Although the outcomes for patients treated for an AVM depend on the initial presentation, and the size and the location of the AVM, several studies have shown favourable functional and educational outcomes for these patients.44 Last but not least, rare regrowth of an AVM can be seen, even several years after complete occlusion.47 Therefore, long-term follow-up imaging and neurodevelopmental evaluations are needed, including the period from adolescence into young adulthood.
Case 5
A 10-year-old male presented with a sudden onset of headaches. Computed tomography of the brain revealed a left occipital haematoma (Fig. S5a, online supporting information). Conventional DSA was performed and showed an AVM with two flow-related intracranial aneurysms on the feeding arteries (Fig. S5b). Urgent EVT was performed with glue injection, which achieved a complete occlusion of the lesion (Fig. S5c).

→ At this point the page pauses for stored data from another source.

Lemma Forall2_In_r {A B : Type} (P : A -> B -> Prop)
      (xs : list A) (ys : list B) (y : B) :
  Forall2 P xs ys -> In y ys -> exists x, In x xs /\ P x y.
Proof.
  induction 1 as [| x y' xs ys Hxy _ IH]; [contradiction |].
  intros [<- | Hin].
  - exists x. split; [now left | exact Hxy].
  - destruct (IH Hin) as [x0 [Hx0 Hp]]. exists x0. split; [now right | exact Hp].
Qed.

Lemma entry_critical_iff (self : OpenAI.OpenAIModerator)
      (messages : list string) (c : ModerationBatch.ConversationModeration)
      (r : ModerationBatch.Entry) :
  ModerationBatch.moderateConversation self messages = Some c ->
  In r (ModerationBatch.results c) ->
  levelIs (ModerationBatch.riskLevel r) critical
  = Nat.ltb 0 (List.length (ModerationBatch.criticalFlags r)).
Proof.
  intros Hc Hin. pose proof (moderateConversation_results _ _ _ Hc) as Hall.
  destruct (Forall2_In_r _ _ _ _ Hall Hin)
    as [message [_ [m [Hm [_ [_ [Hcf Hlv]]]]]]].
  rewrite Hlv, Hcf, (moderateText_level _ _ _ Hm).
  unfold Moderation.calculateRiskLevel.
  destruct (OpenAI.criticalFlags (Moderation.outcome m));
    cbn [List.length Nat.ltb Nat.leb]; [| reflexivity].
  destruct (gtb _ (Fin 0.8)); [reflexivity |].
  destruct (gtb _ (Fin 0.5)); reflexivity.
Qed.

Lemma existsb_ext_in {A : Type} (f g : A -> bool) (xs : list A) :
  (forall x, In x xs -> f x = g x) -> existsb f xs = existsb g xs.
Proof.
  induction xs as [| x xs IH]; intros H; [reflexivity |].
  cbn [existsb]. rewrite (H x) by (now left). f_equal. apply IH.
  intros y Hy. apply H. now right.
Qed.

(** X15.  When the moderation of a conversation resolves, its overall
    level is critical exactly when [hasCriticalFlags] is set, that is when
    some message has a flagged category of the critical set. *)
Theorem X15_conversation_critical_iff_flags
        (self : OpenAI.OpenAIModerator) (messages : list string)
        (c : ModerationBatch.ConversationModeration) :
  ModerationBatch.moderateConversation self messages = Some c ->
  (ModerationBatch.overallRiskLevel c = critical
   <-> ModerationBatch.hasCriticalFlags c = true).
Proof.
  intros Hc.
  pose proof (fun r => entry_critical_iff self messages c r Hc) as Hentry.
  unfold ModerationBatch.moderateConversation in Hc.
  destruct (Async.all _ messages) as [results |]; [| discriminate].
  injection Hc as <-.
  cbn [ModerationBatch.overallRiskLevel ModerationBatch.hasCriticalFlags
       ModerationBatch.results] in *.
  rewrite <- (existsb_ext_in _ _ results Hentry).
  unfold ModerationBatch.determineOverallRisk.
  destruct (existsb _ results); [split; reflexivity |].
  split; [| discriminate].
  destruct (Nat.leb 2 _); [discriminate |].
  destruct (Nat.eqb _ 1); [discriminate |].
  destruct (Nat.leb 3 _); discriminate.
Qed.

Lemma X15_conversation_critical_iff_flags_witness :
  exists c : ModerationBatch.ConversationModeration,
    ModerationBatch.moderateConversation
      (openai Samples.selfHarmIntent) ["one"; "two"] = Some c
    /\ (ModerationBatch.overallRiskLevel c = critical
        <-> ModerationBatch.hasCriticalFlags c = true).
Proof.
  destruct (ModerationBatch.moderateConversation
              (openai Samples.selfHarmIntent) ["one"; "two"]) as [c |] eqn:E;
    [| vm_compute in E; discriminate E].
  exists c. split; [reflexivity |].
  exact (X15_conversation_critical_iff_flags
           (openai Samples.selfHarmIntent) ["one"; "two"] c E).
Defined.

Lemma existsb_Permutation {A : Type} (f : A -> bool) (xs ys : list A) :
  Permutation xs ys -> existsb f xs = existsb f ys.
Proof.
  induction 1 as [| x xs ys _ IH | x y xs | xs ys zs _ IH1 _ IH2];
    cbn [existsb].
  - reflexivity.
  - now rewrite IH.
  - now rewrite !orb_assoc, (orb_comm (f y) (f x)).
  - now rewrite IH1.
Qed.

Lemma filter_length_Permutation {A : Type} (f : A -> bool) (xs ys : list A) :
  Permutation xs ys ->
  List.length (filter f xs) = List.length (filter f ys).
Proof.
  induction 1 as [| x xs ys _ IH | x y xs | xs ys zs _ IH1 _ IH2];
    cbn [filter].
  - reflexivity.
  - destruct (f x); cbn [List.length]; now rewrite IH.
  - destruct (f x), (f y); reflexivity.
  - now rewrite IH1.
Qed.

(** The two tests on the number of high-risk results amount to one. *)
Lemma determineOverallRisk_cases (rs : list ModerationBatch.Entry) :
  ModerationBatch.determineOverallRisk rs
  = if existsb (fun r => levelIs (ModerationBatch.riskLevel r) critical) rs
    then critical
    else if Nat.leb 1 (List.length
                         (filter (fun r => levelIs (ModerationBatch.riskLevel r) high)
                                 rs))
         then high
         else if Nat.leb 3 (List.length
                              (filter (fun r => levelIs (ModerationBatch.riskLevel r)
                                                        medium) rs))
              then medium else low.
Proof.
  unfold ModerationBatch.determineOverallRisk.
  destruct (existsb _ rs); [reflexivity |].
  destruct (List.length
              (filter (fun r => levelIs (ModerationBatch.riskLevel r) high) rs))
    as [| [| n]]; reflexivity.
Qed.

Ltac nat_tests :=
  repeat match goal with
         | |- context [Nat.leb ?a ?b] => destruct (Nat.leb_spec a b)
         end.

Lemma determineOverallRisk_cons (r : ModerationBatch.Entry)
      (rs : list ModerationBatch.Entry) :
  (rank (ModerationBatch.determineOverallRisk rs)
   <= rank (ModerationBatch.determineOverallRisk (r :: rs)))%nat.
Proof.
  rewrite !determineOverallRisk_cases. cbn [existsb filter].
  destruct (ModerationBatch.riskLevel r); cbn [levelIs orb List.length];
    destruct (existsb _ rs); cbn [rank]; try lia;
      nat_tests; cbn [rank]; lia.
Qed.

(** X16.  The overall level of a moderated conversation does not depend
    on the order of its messages, and one more message never lowers it. *)
Theorem X16_overall_risk_order_independent_and_monotone
        (rs rs' : list ModerationBatch.Entry) (r : ModerationBatch.Entry) :
  Permutation rs rs' ->
  ModerationBatch.determineOverallRisk rs
  = ModerationBatch.determineOverallRisk rs'
  /\ (rank (ModerationBatch.determineOverallRisk rs)
      <= rank (ModerationBatch.determineOverallRisk (rs' ++ [r])))%nat.
Proof.
  intros Hperm.
  assert (Heq : forall xs ys, Permutation xs ys ->
                  ModerationBatch.determineOverallRisk xs
                  = ModerationBatch.determineOverallRisk ys).
  { intros xs ys H. rewrite !determineOverallRisk_cases.
    rewrite (existsb_Permutation _ xs ys H).
    rewrite (filter_length_Permutation
               (fun r => levelIs (ModerationBatch.riskLevel r) high) xs ys H).
    rewrite (filter_length_Permutation
               (fun r => levelIs (ModerationBatch.riskLevel r) medium) xs ys H).
    reflexivity. }
  split; [now apply Heq |].
  rewrite (Heq (rs' ++ [r])%list (r :: rs)).
  - apply determineOverallRisk_cons.
  - eapply Permutation_trans.
    + apply Permutation_sym, Permutation_cons_append.
    + apply perm_skip, Permutation_sym, Hperm.
Qed.

Lemma filter_length_positive {A : Type} (f : A -> bool) (xs : list A) (x : A) :
  In x xs -> f x = true -> (1 <= List.length (filter f xs))%nat.
Proof.
  intros Hin Hf.
  assert (H : In x (filter f xs)) by (apply filter_In; now split).
  destruct (filter f xs); [contradiction | simpl; lia].
Qed.

Lemma filter_positive_witness {A : Type} (f : A -> bool) (xs : list A) :
  (1 <= List.length (filter f xs))%nat -> exists x, In x xs /\ f x = true.
Proof.
  intros H. destruct (filter f xs) as [| x rest] eqn:E; [simpl in H; lia |].
  assert (Hx : In x (filter f xs)) by (rewrite E; now left).
  apply filter_In in Hx. now exists x.
Qed.

(** X17.  Unless it is low, the overall level of a moderated conversation
    is the level of one of its messages; and a message that is high or
    critical is never under-reported, the overall level being at least
    its own.  (Medium messages can be: fewer than three of them, with
    nothing higher, give low.) *)
Theorem X17_overall_risk_is_a_message_level
        (rs : list ModerationBatch.Entry) :
  (ModerationBatch.determineOverallRisk rs = low
   \/ exists r, In r rs
                /\ ModerationBatch.riskLevel r
                   = ModerationBatch.determineOverallRisk rs)
  /\ (forall r, In r rs ->
                isHighOrCritical (ModerationBatch.riskLevel r) = true ->
                (rank (ModerationBatch.riskLevel r)
                 <= rank (ModerationBatch.determineOverallRisk rs))%nat)
  /\ ((forall r, In r rs -> isHighOrCritical (ModerationBatch.riskLevel r) = false) ->
      (List.length rs < 3)%nat ->
      ModerationBatch.determineOverallRisk rs = low).
Proof.
  rewrite determineOverallRisk_cases. split; [| split].
  - destruct (existsb _ rs) eqn:Ec.
    + right. apply existsb_exists in Ec. destruct Ec as [r [Hin Hr]].
      apply levelIs_true in Hr. now exists r.
    + destruct (Nat.leb_spec 1 (List.length
                  (filter (fun r => levelIs (ModerationBatch.riskLevel r) high) rs)))
        as [Hh | Hh].
      * right. destruct (filter_positive_witness _ _ Hh) as [r [Hin Hr]].
        apply levelIs_true in Hr. now exists r.
      * destruct (Nat.leb_spec 3 (List.length
                    (filter (fun r => levelIs (ModerationBatch.riskLevel r) medium) rs)))
          as [Hm | Hm]; [right | now left].
        assert (H1 : (1 <= List.length
                        (filter (fun r => levelIs (ModerationBatch.riskLevel r) medium)
                                rs))%nat) by lia.
        destruct (filter_positive_witness _ _ H1) as [r [Hin Hr]].
        apply levelIs_true in Hr. now exists r.
  - intros r Hin Hr.
    destruct (ModerationBatch.riskLevel r) eqn:El; try discriminate Hr.
    + destruct (existsb _ rs); [cbn [rank]; lia |].
      rewrite (proj2 (Nat.leb_le _ _)); [cbn [rank]; lia |].
      apply (filter_length_positive _ _ r Hin). now rewrite El.
    + assert (Hex : existsb (fun r0 => levelIs (ModerationBatch.riskLevel r0) critical)
                            rs = true).
      { apply existsb_exists. exists r. split; [exact Hin | now rewrite El]. }
      rewrite Hex. cbn [rank]. lia.
  - intros Hnone Hlen.
    rewrite existsb_none.
    + rewrite (proj2 (Nat.leb_gt 1 _)).
      * rewrite (proj2 (Nat.leb_gt 3 _)); [reflexivity |].
        pose proof (filter_length_le
                      (fun r => levelIs (ModerationBatch.riskLevel r) medium) rs).
        lia.
      * destruct (filter (fun r => levelIs (ModerationBatch.riskLevel r) high) rs)
          as [| r rest] eqn:E; [simpl; lia | exfalso].
        assert (Hr : In r (filter (fun r => levelIs (ModerationBatch.riskLevel r) high)
                                  rs)) by (rewrite E; now left).
        apply filter_In in Hr. destruct Hr as [Hin Hr].
        apply levelIs_true in Hr. specialize (Hnone r Hin).
        rewrite Hr in Hnone. discriminate Hnone.
    + intros r Hin. specialize (Hnone r Hin).
      destruct (ModerationBatch.riskLevel r); try reflexivity; discriminate Hnone.
Qed.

The patient was discharged 2 weeks later; at 12 months he had a normal neurological examination, and a DSA control confirmed the stable and complete occlusion of the AVM (Fig. S5d).
Conclusion
Although paediatric intracranial vascular malformations are rare, their prognosis is poor if left untreated. Therefore, most patients are treated according to their clinical conditions. An improved clinical, anatomical, and pathophysiological understanding of these complex lesions as well as the development of EVT as the primary therapy have significantly improved the prognosis. The management of these patients requires a multidisciplinary team and long-term follow-up.
Acknowledgements
The authors have stated that they had no interests that might be perceived as posing conflict or bias.